Supplied material →
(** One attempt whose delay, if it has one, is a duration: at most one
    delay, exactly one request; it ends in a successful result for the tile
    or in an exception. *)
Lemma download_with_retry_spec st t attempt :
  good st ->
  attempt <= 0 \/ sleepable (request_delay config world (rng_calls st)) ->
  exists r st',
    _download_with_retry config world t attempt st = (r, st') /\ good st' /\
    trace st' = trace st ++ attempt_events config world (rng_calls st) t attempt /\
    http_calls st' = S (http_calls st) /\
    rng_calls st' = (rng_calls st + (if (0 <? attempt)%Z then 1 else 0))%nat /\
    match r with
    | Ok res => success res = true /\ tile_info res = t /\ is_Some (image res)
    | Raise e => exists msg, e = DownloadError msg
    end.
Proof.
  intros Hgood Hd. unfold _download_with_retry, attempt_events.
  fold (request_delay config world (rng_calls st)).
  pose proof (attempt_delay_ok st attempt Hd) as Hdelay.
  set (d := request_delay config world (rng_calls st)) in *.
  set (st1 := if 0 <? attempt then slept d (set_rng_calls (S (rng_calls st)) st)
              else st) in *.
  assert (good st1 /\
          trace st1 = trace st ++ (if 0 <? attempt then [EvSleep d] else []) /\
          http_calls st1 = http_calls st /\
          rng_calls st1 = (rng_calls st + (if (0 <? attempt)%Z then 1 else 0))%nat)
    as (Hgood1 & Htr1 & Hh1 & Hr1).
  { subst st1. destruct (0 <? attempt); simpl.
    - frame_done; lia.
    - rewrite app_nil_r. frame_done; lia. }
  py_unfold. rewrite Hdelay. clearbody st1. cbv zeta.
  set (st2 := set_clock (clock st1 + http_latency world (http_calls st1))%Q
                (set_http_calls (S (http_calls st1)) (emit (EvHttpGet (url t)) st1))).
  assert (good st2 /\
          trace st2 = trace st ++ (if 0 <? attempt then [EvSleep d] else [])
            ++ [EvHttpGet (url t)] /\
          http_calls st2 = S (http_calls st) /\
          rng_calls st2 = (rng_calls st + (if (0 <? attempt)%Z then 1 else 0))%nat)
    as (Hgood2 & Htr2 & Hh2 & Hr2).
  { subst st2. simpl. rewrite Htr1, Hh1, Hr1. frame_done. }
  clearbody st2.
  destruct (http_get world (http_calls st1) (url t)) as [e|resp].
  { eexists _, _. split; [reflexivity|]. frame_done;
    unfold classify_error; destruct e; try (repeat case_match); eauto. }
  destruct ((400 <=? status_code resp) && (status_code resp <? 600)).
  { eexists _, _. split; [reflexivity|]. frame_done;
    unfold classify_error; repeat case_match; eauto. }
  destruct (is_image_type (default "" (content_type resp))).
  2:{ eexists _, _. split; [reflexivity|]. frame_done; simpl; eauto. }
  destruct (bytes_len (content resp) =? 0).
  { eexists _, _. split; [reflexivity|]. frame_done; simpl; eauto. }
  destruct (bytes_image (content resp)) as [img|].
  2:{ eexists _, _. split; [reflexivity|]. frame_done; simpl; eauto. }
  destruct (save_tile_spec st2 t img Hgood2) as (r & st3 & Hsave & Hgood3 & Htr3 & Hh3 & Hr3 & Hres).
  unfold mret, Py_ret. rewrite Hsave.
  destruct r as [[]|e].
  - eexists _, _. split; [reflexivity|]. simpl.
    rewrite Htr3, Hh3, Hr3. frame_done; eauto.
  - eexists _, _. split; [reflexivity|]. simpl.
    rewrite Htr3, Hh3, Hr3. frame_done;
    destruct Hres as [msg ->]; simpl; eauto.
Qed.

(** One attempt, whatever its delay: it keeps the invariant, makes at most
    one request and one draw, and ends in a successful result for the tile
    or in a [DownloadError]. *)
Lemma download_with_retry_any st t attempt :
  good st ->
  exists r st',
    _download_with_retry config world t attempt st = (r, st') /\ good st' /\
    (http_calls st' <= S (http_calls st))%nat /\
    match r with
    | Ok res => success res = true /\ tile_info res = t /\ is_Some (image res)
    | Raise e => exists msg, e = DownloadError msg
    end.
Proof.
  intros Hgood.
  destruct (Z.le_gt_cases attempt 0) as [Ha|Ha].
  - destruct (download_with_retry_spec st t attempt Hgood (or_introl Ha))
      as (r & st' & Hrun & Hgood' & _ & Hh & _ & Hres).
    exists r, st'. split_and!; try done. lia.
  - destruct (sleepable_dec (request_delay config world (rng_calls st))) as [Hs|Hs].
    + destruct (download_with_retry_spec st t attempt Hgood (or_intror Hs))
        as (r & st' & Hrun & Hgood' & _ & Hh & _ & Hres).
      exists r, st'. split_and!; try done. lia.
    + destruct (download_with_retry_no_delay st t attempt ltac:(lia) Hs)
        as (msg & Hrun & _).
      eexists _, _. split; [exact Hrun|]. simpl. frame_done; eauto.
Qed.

Problem statement → Nothing but the lines from the one with "Lemma download_with_retry_any st" through the end of the data above should be repeated, each exactly as it stands.

Task response →
Lemma download_with_retry_any st t attempt :
  good st ->
  exists r st',
    _download_with_retry config world t attempt st = (r, st') /\ good st' /\
    (http_calls st' <= S (http_calls st))%nat /\
    match r with
    | Ok res => success res = true /\ tile_info res = t /\ is_Some (image res)
    | Raise e => exists msg, e = DownloadError msg
    end.
Proof.
  intros Hgood.
  destruct (Z.le_gt_cases attempt 0) as [Ha|Ha].
  - destruct (download_with_retry_spec st t attempt Hgood (or_introl Ha))
      as (r & st' & Hrun & Hgood' & _ & Hh & _ & Hres).
    exists r, st'. split_and!; try done. lia.
  - destruct (sleepable_dec (request_delay config world (rng_calls st))) as [Hs|Hs].
    + destruct (download_with_retry_spec st t attempt Hgood (or_intror Hs))
        as (r & st' & Hrun & Hgood' & _ & Hh & _ & Hres).
      exists r, st'. split_and!; try done. lia.
    + destruct (download_with_retry_no_delay st t attempt ltac:(lia) Hs)
        as (msg & Hrun & _).
      eexists _, _. split; [exact Hrun|]. simpl. frame_done; eauto.
Qed.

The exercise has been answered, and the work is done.